*** PROVIDED RECORDS ***

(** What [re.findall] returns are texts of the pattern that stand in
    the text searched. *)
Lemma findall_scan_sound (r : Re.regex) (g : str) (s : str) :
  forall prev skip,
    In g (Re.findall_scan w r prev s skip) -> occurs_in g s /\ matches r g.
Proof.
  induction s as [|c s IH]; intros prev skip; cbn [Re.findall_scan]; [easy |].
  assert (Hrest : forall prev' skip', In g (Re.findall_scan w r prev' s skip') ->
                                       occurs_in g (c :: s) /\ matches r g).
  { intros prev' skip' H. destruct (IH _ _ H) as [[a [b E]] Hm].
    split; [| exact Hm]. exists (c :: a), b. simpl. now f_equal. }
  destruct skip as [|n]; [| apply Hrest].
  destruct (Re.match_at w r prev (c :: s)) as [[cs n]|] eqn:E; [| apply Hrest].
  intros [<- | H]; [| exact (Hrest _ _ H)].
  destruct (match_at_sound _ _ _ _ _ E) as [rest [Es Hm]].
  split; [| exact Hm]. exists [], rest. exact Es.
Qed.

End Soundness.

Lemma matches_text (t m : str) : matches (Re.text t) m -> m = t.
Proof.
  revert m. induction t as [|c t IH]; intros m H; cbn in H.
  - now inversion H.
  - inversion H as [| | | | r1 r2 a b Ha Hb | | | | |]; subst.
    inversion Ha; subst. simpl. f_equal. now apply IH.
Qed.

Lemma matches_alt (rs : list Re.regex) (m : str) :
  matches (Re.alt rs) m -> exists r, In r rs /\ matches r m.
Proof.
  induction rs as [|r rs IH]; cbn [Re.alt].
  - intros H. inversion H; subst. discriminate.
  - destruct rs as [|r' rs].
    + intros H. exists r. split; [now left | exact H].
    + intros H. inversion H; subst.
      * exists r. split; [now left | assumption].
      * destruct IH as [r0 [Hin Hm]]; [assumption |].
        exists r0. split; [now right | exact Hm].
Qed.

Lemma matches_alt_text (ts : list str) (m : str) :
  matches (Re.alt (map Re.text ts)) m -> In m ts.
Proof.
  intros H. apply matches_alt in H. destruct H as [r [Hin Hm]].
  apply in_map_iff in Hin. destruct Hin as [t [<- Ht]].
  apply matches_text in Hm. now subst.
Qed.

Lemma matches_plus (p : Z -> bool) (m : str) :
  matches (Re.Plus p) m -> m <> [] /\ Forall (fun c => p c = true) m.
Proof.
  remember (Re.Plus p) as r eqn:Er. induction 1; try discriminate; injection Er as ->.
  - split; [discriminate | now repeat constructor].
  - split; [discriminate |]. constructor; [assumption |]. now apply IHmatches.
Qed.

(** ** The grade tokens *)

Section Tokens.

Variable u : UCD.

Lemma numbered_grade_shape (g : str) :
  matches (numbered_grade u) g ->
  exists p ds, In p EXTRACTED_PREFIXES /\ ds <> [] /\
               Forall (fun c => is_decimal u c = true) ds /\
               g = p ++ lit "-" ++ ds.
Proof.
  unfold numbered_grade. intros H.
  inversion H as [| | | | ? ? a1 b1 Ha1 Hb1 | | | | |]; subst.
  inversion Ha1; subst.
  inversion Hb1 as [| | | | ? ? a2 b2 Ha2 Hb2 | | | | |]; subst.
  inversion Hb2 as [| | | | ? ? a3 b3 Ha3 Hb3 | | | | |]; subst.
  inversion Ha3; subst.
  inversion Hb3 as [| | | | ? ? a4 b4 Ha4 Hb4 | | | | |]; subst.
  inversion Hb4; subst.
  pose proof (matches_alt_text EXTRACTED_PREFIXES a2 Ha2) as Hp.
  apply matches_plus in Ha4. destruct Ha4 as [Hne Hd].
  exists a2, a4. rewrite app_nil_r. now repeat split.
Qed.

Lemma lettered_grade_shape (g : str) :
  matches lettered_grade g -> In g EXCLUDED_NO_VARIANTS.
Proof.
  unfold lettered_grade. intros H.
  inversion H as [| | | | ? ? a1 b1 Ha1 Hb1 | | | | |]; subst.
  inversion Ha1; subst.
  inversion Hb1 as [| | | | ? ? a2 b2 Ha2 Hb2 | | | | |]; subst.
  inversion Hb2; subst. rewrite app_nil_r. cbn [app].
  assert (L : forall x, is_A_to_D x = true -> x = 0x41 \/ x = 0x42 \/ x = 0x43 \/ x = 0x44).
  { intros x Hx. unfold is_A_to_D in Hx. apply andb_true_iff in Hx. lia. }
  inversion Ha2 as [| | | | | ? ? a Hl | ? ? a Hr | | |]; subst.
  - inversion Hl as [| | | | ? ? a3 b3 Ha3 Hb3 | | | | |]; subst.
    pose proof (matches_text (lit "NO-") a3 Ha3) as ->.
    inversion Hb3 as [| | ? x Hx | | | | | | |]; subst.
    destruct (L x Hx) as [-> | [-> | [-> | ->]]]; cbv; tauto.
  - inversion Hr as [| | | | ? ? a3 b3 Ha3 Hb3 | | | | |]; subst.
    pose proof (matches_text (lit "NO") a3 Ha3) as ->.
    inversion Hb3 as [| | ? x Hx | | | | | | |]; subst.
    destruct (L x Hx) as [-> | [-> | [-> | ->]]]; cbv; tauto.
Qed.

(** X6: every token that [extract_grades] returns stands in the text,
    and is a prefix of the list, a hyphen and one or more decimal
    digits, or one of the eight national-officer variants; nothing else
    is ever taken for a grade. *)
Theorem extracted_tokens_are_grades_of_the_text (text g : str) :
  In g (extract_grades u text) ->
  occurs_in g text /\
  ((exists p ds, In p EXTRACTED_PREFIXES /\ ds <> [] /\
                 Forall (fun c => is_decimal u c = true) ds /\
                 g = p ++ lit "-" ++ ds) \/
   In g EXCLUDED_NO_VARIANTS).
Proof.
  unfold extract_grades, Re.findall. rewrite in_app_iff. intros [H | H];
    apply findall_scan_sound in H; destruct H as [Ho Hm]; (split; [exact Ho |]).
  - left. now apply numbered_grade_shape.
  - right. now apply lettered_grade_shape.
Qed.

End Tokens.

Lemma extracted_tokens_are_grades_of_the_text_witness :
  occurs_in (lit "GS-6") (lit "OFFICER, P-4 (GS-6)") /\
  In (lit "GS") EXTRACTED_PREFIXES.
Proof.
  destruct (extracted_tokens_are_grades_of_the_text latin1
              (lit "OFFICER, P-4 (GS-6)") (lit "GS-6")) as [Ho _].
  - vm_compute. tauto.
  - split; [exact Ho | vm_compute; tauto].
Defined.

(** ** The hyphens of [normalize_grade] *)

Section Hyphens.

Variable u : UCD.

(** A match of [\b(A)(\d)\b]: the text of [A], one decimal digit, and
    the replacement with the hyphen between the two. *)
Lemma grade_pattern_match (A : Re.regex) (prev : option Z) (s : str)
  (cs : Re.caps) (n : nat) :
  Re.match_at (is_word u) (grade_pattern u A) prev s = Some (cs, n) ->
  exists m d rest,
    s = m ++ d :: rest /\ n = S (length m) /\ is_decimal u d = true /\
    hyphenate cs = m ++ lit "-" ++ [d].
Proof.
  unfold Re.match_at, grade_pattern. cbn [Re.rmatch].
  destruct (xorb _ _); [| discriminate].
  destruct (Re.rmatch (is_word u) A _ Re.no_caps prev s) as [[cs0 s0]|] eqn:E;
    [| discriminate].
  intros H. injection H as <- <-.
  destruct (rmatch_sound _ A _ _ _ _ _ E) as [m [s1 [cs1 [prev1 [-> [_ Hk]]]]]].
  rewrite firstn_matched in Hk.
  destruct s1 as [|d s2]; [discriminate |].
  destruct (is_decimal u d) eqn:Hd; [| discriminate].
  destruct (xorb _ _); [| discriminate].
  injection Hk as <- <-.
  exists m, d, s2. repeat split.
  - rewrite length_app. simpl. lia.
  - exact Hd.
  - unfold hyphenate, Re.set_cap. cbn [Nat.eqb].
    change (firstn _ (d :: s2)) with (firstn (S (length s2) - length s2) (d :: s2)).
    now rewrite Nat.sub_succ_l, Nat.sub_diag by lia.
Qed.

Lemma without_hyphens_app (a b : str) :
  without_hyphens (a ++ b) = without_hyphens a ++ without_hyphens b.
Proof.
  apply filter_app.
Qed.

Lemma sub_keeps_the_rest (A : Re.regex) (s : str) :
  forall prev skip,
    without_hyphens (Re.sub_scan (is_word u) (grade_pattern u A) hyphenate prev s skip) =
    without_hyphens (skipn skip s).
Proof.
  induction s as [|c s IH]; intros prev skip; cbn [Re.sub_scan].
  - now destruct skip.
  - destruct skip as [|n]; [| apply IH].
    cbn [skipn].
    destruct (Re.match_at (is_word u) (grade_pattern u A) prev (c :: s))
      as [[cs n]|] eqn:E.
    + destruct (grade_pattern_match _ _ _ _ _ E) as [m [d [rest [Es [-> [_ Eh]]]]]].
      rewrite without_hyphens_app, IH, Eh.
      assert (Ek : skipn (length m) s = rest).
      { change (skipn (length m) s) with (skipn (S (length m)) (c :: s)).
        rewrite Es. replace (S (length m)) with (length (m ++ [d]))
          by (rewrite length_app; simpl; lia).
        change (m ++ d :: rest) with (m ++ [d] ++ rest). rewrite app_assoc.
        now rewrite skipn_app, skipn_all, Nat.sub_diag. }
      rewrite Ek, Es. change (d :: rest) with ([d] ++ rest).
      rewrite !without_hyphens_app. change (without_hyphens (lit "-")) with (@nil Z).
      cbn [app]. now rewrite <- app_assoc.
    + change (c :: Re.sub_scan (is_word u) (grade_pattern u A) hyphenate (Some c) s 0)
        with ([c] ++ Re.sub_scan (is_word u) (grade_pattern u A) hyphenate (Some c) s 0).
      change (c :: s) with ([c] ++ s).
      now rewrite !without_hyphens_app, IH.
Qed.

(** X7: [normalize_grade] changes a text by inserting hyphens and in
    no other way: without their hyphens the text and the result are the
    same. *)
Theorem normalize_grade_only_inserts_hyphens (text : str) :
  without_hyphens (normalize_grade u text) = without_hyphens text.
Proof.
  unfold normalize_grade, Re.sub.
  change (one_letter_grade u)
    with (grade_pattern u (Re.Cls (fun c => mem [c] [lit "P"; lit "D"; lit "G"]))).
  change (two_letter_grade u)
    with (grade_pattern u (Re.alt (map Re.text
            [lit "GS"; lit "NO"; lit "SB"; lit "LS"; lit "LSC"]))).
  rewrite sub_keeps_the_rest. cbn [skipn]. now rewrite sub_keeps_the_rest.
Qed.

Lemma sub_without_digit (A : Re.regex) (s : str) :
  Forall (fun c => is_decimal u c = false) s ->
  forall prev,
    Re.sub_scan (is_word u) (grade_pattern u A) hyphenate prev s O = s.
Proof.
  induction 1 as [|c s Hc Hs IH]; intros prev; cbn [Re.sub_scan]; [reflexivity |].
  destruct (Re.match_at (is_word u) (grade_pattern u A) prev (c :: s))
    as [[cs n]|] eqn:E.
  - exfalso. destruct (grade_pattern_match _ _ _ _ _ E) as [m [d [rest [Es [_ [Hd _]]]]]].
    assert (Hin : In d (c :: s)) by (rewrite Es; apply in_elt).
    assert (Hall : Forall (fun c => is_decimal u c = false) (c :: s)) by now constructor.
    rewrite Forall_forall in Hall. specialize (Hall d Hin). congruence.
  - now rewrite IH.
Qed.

*** End of PROVIDED RECORDS ***

=== EXERCISE DESCRIPTION ===
Output only an exact transcription of the lines above from the one with "- vm_compute. tauto." up to and including the one with "destruct s1 as [|d s2]; [discriminate |].".

=== EXERCISE RESULT ===
  - vm_compute. tauto.
  - split; [exact Ho | vm_compute; tauto].
Defined.

(** ** The hyphens of [normalize_grade] *)

Section Hyphens.

Variable u : UCD.

(** A match of [\b(A)(\d)\b]: the text of [A], one decimal digit, and
    the replacement with the hyphen between the two. *)
Lemma grade_pattern_match (A : Re.regex) (prev : option Z) (s : str)
  (cs : Re.caps) (n : nat) :
  Re.match_at (is_word u) (grade_pattern u A) prev s = Some (cs, n) ->
  exists m d rest,
    s = m ++ d :: rest /\ n = S (length m) /\ is_decimal u d = true /\
    hyphenate cs = m ++ lit "-" ++ [d].
Proof.
  unfold Re.match_at, grade_pattern. cbn [Re.rmatch].
  destruct (xorb _ _); [| discriminate].
  destruct (Re.rmatch (is_word u) A _ Re.no_caps prev s) as [[cs0 s0]|] eqn:E;
    [| discriminate].
  intros H. injection H as <- <-.
  destruct (rmatch_sound _ A _ _ _ _ _ E) as [m [s1 [cs1 [prev1 [-> [_ Hk]]]]]].
  rewrite firstn_matched in Hk.
  destruct s1 as [|d s2]; [discriminate |].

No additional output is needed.